== EXERCISE INSTRUCTIONS ==
Show each line of the data below in which "Calls" occurs.

___ GIVEN RECORDS

(** The processor reads back from the tables what the kernel put into them.  For any
    address of the task state segment, of the interrupt stacks, of the 48 stubs and of the
    entry point: the segment descriptor decodes to that base, the limit 103 and an
    available task segment; gate [i] decodes to stub [i], through a selector of kernel
    code; vectors from 48 on are not present; the system call instruction loads kernel
    code and returning from it user code and user data, the last two with privilege 3. *)
Theorem tables_decode (base stack entry : Z) (stubs : list Z) (m : msrs) :
  0 <= base < 2 ^ 64 -> length stubs = 48%nat -> Forall (fun a => 0 <= a < 2 ^ 64) stubs ->
  let gdt := (gdt_init base stack).1 in let idt := (isr_init stubs).1 in let m := syscall_init entry m in
  tss_base (nth 5 gdt 0) (nth 6 gdt 0) = base /\ desc_limit (nth 5 gdt 0) = 103 /\ desc_access (nth 5 gdt 0) = TSS_AVAILABLE /\
  length idt = 256%nat /\
  (forall i a, stubs !! i = Some a -> exists g, idt !! i = Some g /\ gate_target g = a /\ desc_access (selected gdt (sel g)) = KERNEL_CODE) /\
  (forall i g, idt !! i = Some g -> (48 <= i)%nat -> gtype g = 0) /\
  desc_access (selected gdt (syscall_cs m)) = KERNEL_CODE /\ desc_access (selected gdt (sysret_cs m)) = USER_CODE /\ desc_access (selected gdt (sysret_ss m)) = USER_DATA.
Proof.
  intros Hb Hl Hs gdt idt m'. pose proof (tss_low base stack Hb) as E. fold gdt in E. set (lo := nth 5 gdt 0) in *.
  pose proof (Z.mod_pos_bound base (2 ^ 24) ltac:(lia)) as B1. pose proof (Z.mod_pos_bound (base / 2 ^ 24) (2 ^ 8) ltac:(lia)) as B2.
  assert (F1 : (lo / 2 ^ 16) mod 2 ^ 24 = base mod 2 ^ 24) by (apply (field lo 103 _ (0x89 + 2 ^ 16 * ((base / 2 ^ 24) mod 2 ^ 8))); lia).
  assert (F2 : (lo / 2 ^ 56) mod 2 ^ 8 = (base / 2 ^ 24) mod 2 ^ 8) by (apply (field lo (103 + 2 ^ 16 * (base mod 2 ^ 24) + 2 ^ 40 * 0x89) _ 0); lia).
  assert (F3 : (lo / 2 ^ 40) mod 2 ^ 8 = 0x89) by (apply (field lo (103 + 2 ^ 16 * (base mod 2 ^ 24)) _ (2 ^ 8 * ((base / 2 ^ 24) mod 2 ^ 8))); lia).
  assert (F4 : (lo / 2 ^ 48) mod 2 ^ 4 = 0) by (apply (field lo (103 + 2 ^ 16 * (base mod 2 ^ 24) + 2 ^ 40 * 0x89) _ (2 ^ 4 * ((base / 2 ^ 24) mod 2 ^ 8))); lia).
  assert (F5 : lo mod 2 ^ 16 = 103) by (pose proof (field lo 0 103 (base mod 2 ^ 24 + 2 ^ 24 * (0x89 + 2 ^ 16 * ((base / 2 ^ 24) mod 2 ^ 8))) 0 16) as F; rewrite Z.pow_0_r, Z.div_1_r in F; apply F; lia).
  split_and!.
  - unfold tss_base. rewrite F1, F2. unfold gdt, gdt_init. cbn [fst nth]. change 0xFFFFFFFF with (Z.ones 32). rewrite land_ones_mod, Z.shiftr_div_pow2 by lia. by apply base_parts.
  - unfold desc_limit. rewrite F4, F5. done.
  - exact F3.
  - unfold idt, isr_init. cbn [fst]. by rewrite idt_length.
  - intros i a Hi. pose proof (lookup_lt_Some _ _ _ Hi). exists (set_gate a 0x8E). split; [|split; [apply set_gate_target; by eapply Forall_lookup_1 in Hs | done]].
    unfold idt, isr_init. cbn [fst]. rewrite idt_gates. rewrite (proj2 (Nat.ltb_lt _ _)) by lia. by rewrite (nth_lookup_Some _ _ _ _ Hi).
  - intros i g Hi Hge. unfold idt, isr_init in Hi. cbn [fst] in Hi. rewrite idt_gates, (proj2 (Nat.ltb_ge _ _)) in Hi by lia. apply lookup_replicate in Hi as [-> _]. done.
  - done.
  - done.
  - done.
Qed.

Lemma tables_decode_witness : exists g,
  (isr_init (replicate 48 0xFFFFFFFF80123456)).1 !! 33%nat = Some g /\ gate_target g = 0xFFFFFFFF80123456 /\
  tss_base (nth 5 (gdt_init 0xFFFFFFFF80ABCDEF 4096).1 0) (nth 6 (gdt_init 0xFFFFFFFF80ABCDEF 4096).1 0) = 0xFFFFFFFF80ABCDEF.
Proof.
  destruct (tables_decode 0xFFFFFFFF80ABCDEF 4096 0xFFFFFFFF80000000 (replicate 48 0xFFFFFFFF80123456) (mkMsrs 0 0 0 0)) as (H1 & _ & _ & _ & H5 & _).
  - lia.
  - reflexivity.
  - apply Forall_replicate. lia.
  - destruct (H5 33%nat 0xFFFFFFFF80123456 eq_refl) as (g & Hg & Ht & _). exists g. split; [exact Hg|]. split; [exact Ht | exact H1].
Defined.

(** ** Dispatch *)

(** The handlers registered by [kernel_main]: the page fault resolver, the timer and the
    keyboard. *)
Definition boot_handlers (stubs : list Z) : list (option handler) :=
  let t := (isr_init stubs).2 in
  let t := (isr_register_handler 14 (Some PageFault) t).2 in
  let t := (isr_register_handler 0x20 (Some PitIsr) t).2 in
  (isr_register_handler 0x21 (Some KbdIsr) t).2.

(** The end-of-interrupt commands for a line: the slave first, then the master. *)
Definition eoi_writes (irq : Z) : list (Z * Z) := (if 8 <=? irq then [(PIC_SLAVE_CMD, PIC_EOI)] else []) ++ [(PIC_MASTER_CMD, PIC_EOI)].

Lemma eoi_log irq p : p_log (pic_send_eoi irq p) = p_log p ++ eoi_writes irq.
Proof. unfold pic_send_eoi, eoi_writes. destruct (8 <=? irq); cbn; by rewrite <- ?app_assoc. Qed.

(** How the running kernel reacts to every interrupt vector.  A hardware interrupt is
    acknowledged exactly once, at the slave too for the lines from 8 on, before its handler
    runs, and only the timer and the keyboard have one; a page fault goes to the resolver;
    every other processor exception halts the whole machine, also when the frame is that
    of a user program, for which no code path kills the process instead. *)
Theorem isr_reactions (stubs : list Z) (f : isr_frame) (p : pic) : 0 <= vector f < 256 ->
  let '(r, p') := isr_handler (boot_handlers stubs) f p in
  if vector f <? 32 then p' = p /\ r = (if vector f =? 14 then Calls PageFault else HaltsMachine)
  else if vector f <? 48 then
    p_log p' = p_log p ++ eoi_writes (vector f - 32) /\
    r = (if vector f =? 32 then Calls PitIsr else if vector f =? 33 then Calls KbdIsr else Ignores)
  else p' = p /\ r = Ignores.
Proof.
  intros Hv. unfold isr_handler. rewrite (proj2 (Z.ltb_lt (vector f) 256)) by lia. set (v := vector f) in *. clearbody v.
  assert (T : nth (Z.to_nat v) (boot_handlers stubs) None = if v =? 14 then Some PageFault else if v =? 32 then Some PitIsr else if v =? 33 then Some KbdIsr else None).
  { assert (forall n, (n < 256)%nat -> nth n (boot_handlers stubs) None = if Z.of_nat n =? 14 then Some PageFault else if Z.of_nat n =? 32 then Some PitIsr else if Z.of_nat n =? 33 then Some KbdIsr else None) as G.
    { intros n Hn. do 256 (destruct n as [|n]; [reflexivity|]). lia. }
    rewrite G by lia. by rewrite Z2Nat.id by lia. }
  rewrite T. destruct (Z.ltb_spec v 32).
  - rewrite (proj2 (Z.leb_gt 32 v)) by lia. cbn [andb]. rewrite (proj2 (Z.eqb_neq v 32)), (proj2 (Z.eqb_neq v 33)) by lia. by destruct (v =? 14).
  - rewrite (proj2 (Z.leb_le 32 v)) by lia. rewrite (proj2 (Z.eqb_neq v 14)) by lia. destruct (Z.ltb_spec v 48); cbn [andb].
    + split; [rewrite eoi_log, u8_id by lia; done|]. destruct (v =? 32); [done|]. by destruct (v =? 33).
    + by rewrite (proj2 (Z.eqb_neq v 32)), (proj2 (Z.eqb_neq v 33)) by lia.
Qed.

(** A division by zero in a user program (code selector 0x23). *)
Lemma isr_reactions_witness :
  let f := mkIsr 0 0 0 0 0 0 0 0 0 0 0 0 0 0 0 0 0 0x400000 0x23 0x202 0x50000000 0x1B in
  let '(r, p') := isr_handler (boot_handlers []) f (mkPic [] (fun _ => 0)) in r = HaltsMachine.
Proof.
  intros f. pose proof (isr_reactions [] f (mkPic [] (fun _ => 0)) ltac:(cbn; lia)) as H. destruct (isr_handler _ _ _) as [r p']. exact (proj2 H).
Defined.
End Traps.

______

== TASK ANSWER ==
  if vector f <? 32 then p' = p /\ r = (if vector f =? 14 then Calls PageFault else HaltsMachine)
    r = (if vector f =? 32 then Calls PitIsr else if vector f =? 33 then Calls KbdIsr else Ignores)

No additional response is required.